* About this exercise:
Collect all lines from the listing that include the string "false".

[[ Data to process, beginning ]]

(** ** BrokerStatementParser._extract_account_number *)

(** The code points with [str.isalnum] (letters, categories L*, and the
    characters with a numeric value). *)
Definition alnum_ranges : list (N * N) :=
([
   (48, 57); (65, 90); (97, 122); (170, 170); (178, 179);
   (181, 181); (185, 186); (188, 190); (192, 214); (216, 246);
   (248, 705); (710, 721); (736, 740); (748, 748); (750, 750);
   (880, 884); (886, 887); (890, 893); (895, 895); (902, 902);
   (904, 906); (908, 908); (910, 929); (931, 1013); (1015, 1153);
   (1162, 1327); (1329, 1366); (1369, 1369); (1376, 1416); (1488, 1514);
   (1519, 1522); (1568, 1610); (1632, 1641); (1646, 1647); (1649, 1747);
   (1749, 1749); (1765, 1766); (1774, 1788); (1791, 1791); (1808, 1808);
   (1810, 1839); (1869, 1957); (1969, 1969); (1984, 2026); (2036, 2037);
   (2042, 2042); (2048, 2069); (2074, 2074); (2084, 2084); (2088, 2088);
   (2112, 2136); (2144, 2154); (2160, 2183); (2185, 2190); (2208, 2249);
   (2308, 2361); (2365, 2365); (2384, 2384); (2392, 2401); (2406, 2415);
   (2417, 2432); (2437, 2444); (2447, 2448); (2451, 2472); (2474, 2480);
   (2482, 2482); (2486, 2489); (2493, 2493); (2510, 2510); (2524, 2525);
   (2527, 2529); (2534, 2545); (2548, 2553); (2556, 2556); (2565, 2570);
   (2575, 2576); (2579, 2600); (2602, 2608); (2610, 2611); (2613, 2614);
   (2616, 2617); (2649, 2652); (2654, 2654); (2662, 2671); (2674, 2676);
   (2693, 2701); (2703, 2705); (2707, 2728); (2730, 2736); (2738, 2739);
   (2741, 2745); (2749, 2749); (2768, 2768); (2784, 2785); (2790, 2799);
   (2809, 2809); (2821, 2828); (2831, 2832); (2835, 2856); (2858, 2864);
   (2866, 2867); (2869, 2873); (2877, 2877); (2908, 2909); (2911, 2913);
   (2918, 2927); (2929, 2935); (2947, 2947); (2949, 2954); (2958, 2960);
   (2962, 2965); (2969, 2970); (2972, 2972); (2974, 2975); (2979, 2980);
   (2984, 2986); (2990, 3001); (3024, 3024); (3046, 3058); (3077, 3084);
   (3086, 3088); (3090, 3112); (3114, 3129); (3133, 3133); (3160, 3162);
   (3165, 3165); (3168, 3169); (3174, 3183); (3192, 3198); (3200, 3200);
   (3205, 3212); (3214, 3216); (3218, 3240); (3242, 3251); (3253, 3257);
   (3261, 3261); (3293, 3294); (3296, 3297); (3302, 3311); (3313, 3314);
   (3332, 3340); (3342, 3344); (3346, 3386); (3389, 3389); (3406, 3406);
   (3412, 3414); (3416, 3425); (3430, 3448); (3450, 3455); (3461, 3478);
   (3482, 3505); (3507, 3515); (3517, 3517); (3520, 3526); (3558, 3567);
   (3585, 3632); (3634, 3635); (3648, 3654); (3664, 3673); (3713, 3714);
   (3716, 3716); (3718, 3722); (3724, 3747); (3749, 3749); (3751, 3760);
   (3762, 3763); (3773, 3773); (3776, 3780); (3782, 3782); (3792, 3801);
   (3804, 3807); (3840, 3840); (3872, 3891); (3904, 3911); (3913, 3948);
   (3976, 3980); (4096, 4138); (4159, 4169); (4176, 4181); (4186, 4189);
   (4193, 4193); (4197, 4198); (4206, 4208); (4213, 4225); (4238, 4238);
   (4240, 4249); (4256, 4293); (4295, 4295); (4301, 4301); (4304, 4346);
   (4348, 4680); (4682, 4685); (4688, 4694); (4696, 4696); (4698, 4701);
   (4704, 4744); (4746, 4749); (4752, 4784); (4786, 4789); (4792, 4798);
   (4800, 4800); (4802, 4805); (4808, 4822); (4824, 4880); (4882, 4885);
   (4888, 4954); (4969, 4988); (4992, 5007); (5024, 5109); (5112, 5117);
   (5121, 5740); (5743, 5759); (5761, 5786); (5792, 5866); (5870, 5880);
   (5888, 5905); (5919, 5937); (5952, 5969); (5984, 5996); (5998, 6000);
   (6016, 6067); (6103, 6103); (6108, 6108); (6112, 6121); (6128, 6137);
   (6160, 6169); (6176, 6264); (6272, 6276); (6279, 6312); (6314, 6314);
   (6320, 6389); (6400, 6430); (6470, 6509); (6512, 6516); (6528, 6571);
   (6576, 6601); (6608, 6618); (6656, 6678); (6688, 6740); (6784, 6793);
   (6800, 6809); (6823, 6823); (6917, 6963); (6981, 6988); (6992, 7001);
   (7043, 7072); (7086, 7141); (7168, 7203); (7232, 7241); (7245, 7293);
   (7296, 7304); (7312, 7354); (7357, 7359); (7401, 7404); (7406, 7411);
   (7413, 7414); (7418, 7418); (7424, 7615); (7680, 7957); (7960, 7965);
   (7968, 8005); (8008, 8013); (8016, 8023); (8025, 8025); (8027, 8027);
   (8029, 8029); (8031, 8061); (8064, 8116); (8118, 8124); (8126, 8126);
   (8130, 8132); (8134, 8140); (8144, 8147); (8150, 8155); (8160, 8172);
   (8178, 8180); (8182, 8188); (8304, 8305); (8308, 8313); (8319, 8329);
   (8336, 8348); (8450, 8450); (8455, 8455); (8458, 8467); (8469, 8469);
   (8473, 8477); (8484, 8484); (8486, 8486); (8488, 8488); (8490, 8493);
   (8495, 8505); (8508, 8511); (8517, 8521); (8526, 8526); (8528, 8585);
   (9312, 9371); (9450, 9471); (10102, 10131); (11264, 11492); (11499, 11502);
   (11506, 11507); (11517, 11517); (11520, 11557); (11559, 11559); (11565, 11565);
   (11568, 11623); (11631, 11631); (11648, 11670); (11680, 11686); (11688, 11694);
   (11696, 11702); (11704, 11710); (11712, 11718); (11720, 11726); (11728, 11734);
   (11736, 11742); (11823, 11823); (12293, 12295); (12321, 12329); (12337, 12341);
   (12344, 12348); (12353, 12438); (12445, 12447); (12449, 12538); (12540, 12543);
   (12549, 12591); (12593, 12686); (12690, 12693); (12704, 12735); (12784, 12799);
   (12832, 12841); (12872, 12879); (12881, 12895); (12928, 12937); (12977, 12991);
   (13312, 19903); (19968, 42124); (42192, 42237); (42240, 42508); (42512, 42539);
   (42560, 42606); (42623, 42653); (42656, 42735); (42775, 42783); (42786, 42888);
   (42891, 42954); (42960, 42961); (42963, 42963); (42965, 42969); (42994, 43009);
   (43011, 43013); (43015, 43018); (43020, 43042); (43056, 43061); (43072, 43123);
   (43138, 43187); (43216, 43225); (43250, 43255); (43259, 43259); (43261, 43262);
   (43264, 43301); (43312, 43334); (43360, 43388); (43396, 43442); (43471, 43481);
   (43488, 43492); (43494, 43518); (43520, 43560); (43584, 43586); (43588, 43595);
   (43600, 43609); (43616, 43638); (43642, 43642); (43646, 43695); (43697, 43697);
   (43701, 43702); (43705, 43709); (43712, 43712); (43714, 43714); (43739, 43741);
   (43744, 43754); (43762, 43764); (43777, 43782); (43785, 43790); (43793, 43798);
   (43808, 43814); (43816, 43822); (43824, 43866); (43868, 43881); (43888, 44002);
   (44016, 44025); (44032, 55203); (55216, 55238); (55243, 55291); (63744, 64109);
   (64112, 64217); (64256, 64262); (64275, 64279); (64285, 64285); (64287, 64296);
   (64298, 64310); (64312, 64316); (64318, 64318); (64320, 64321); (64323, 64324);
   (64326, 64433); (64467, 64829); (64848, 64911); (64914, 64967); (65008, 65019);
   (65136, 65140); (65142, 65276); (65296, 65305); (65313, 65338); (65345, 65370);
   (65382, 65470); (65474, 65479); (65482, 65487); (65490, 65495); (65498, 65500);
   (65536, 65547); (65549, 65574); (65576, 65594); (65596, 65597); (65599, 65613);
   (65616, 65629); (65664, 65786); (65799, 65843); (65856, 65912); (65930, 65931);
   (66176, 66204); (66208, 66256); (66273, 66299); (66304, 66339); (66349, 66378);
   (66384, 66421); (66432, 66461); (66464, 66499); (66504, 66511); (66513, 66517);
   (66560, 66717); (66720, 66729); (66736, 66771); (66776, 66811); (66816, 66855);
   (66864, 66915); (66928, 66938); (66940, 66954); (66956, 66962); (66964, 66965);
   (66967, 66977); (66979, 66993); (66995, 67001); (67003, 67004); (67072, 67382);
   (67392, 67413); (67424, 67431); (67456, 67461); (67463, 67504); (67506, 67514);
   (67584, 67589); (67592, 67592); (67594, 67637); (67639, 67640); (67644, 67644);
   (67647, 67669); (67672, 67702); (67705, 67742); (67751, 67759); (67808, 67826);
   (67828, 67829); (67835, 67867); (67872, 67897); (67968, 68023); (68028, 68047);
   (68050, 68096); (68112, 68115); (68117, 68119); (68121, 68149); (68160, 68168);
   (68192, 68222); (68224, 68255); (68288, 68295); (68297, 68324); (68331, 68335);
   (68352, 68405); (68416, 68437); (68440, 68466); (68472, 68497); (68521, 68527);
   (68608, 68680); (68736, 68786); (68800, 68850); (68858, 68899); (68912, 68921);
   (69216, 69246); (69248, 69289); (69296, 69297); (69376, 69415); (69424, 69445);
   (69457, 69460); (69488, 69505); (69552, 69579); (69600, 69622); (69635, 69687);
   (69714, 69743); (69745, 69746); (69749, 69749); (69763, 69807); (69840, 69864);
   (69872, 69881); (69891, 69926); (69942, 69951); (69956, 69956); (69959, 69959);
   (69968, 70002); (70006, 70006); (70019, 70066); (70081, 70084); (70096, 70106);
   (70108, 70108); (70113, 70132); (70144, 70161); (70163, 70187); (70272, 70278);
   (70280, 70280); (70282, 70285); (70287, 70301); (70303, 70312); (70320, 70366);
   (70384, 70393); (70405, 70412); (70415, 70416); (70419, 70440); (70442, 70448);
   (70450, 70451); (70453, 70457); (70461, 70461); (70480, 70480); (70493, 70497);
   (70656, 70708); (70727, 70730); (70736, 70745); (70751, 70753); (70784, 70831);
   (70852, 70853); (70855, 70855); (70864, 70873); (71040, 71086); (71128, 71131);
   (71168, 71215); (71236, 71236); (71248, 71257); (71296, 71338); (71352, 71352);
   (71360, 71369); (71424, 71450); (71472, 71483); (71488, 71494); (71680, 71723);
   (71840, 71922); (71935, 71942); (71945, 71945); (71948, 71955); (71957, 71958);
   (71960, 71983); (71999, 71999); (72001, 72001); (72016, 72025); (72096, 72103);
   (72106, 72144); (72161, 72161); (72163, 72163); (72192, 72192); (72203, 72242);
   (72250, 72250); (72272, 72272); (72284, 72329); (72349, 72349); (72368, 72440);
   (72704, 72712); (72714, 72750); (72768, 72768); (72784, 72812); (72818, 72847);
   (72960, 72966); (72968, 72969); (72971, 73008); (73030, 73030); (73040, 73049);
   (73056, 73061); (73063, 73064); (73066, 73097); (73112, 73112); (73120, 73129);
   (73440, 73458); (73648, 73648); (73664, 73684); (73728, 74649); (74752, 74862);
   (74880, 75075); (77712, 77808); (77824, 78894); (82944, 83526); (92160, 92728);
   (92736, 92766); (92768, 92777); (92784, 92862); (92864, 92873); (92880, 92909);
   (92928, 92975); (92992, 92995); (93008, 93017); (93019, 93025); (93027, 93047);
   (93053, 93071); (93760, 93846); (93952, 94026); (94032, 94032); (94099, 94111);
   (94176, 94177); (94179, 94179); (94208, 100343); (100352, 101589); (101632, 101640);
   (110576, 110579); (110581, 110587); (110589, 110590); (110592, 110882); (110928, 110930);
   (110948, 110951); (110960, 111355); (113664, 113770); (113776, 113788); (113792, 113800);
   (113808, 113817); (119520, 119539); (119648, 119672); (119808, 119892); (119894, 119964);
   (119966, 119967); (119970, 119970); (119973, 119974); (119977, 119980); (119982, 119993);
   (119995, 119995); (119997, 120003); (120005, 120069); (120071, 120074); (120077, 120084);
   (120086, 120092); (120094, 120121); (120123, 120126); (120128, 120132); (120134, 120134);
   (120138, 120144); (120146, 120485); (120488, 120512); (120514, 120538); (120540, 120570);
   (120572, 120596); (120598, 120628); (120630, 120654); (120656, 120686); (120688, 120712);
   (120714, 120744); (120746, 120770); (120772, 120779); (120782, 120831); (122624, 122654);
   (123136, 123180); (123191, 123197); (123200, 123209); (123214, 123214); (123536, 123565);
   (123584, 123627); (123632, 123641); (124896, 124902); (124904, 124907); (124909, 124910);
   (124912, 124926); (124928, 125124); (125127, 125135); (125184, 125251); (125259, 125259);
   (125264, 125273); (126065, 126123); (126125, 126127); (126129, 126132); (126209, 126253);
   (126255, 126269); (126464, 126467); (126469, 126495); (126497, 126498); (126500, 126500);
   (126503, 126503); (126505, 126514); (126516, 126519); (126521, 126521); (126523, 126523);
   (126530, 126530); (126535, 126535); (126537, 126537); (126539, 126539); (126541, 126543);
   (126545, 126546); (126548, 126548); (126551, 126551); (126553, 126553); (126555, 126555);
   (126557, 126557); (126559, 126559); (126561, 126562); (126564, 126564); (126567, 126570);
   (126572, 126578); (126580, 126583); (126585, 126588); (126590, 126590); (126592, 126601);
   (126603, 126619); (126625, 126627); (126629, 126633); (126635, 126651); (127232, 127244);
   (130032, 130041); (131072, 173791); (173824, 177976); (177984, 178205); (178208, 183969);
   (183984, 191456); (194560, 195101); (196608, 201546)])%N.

[[ Data to process, end ]]
[[ Data to process, beginning ]]

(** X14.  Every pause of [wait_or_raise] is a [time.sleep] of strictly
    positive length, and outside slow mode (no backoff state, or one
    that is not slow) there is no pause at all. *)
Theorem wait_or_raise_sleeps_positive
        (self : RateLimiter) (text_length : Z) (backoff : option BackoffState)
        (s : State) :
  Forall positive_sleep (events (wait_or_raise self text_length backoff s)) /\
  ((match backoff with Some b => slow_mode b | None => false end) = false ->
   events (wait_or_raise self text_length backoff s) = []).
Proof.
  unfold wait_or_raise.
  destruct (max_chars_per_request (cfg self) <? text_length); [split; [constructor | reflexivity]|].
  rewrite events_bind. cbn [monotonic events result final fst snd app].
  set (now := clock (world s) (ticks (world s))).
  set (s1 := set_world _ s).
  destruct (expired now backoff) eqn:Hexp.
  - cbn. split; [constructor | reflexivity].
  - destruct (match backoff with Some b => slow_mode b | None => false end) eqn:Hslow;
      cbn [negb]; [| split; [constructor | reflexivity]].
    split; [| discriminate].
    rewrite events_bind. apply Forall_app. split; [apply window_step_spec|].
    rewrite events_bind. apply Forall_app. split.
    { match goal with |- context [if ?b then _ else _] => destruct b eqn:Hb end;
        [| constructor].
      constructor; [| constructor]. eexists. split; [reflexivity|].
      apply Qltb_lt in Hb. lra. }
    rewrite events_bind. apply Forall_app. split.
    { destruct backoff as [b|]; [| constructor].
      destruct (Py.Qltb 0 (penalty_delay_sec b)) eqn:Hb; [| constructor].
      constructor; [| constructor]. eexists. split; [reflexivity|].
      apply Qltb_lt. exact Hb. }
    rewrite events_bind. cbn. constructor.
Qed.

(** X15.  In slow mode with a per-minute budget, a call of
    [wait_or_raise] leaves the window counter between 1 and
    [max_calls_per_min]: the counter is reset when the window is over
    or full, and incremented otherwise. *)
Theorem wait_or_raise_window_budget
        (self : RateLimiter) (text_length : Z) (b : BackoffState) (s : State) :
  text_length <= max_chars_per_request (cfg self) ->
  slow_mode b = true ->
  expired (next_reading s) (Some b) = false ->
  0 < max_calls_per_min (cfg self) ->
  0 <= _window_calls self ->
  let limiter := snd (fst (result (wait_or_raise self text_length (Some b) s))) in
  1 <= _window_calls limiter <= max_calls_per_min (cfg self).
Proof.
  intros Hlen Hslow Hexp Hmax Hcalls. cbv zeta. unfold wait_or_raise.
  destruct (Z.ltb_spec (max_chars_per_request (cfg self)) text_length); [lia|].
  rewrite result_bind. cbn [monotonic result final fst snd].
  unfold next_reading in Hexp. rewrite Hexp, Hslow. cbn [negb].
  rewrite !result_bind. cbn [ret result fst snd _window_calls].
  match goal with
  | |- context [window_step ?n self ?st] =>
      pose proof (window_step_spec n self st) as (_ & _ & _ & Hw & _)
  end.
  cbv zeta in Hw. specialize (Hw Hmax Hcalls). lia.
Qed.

[[ Data to process, end ]]

* Answer for the task:
  ((match backoff with Some b => slow_mode b | None => false end) = false ->
  - destruct (match backoff with Some b => slow_mode b | None => false end) eqn:Hslow;
  expired (next_reading s) (Some b) = false ->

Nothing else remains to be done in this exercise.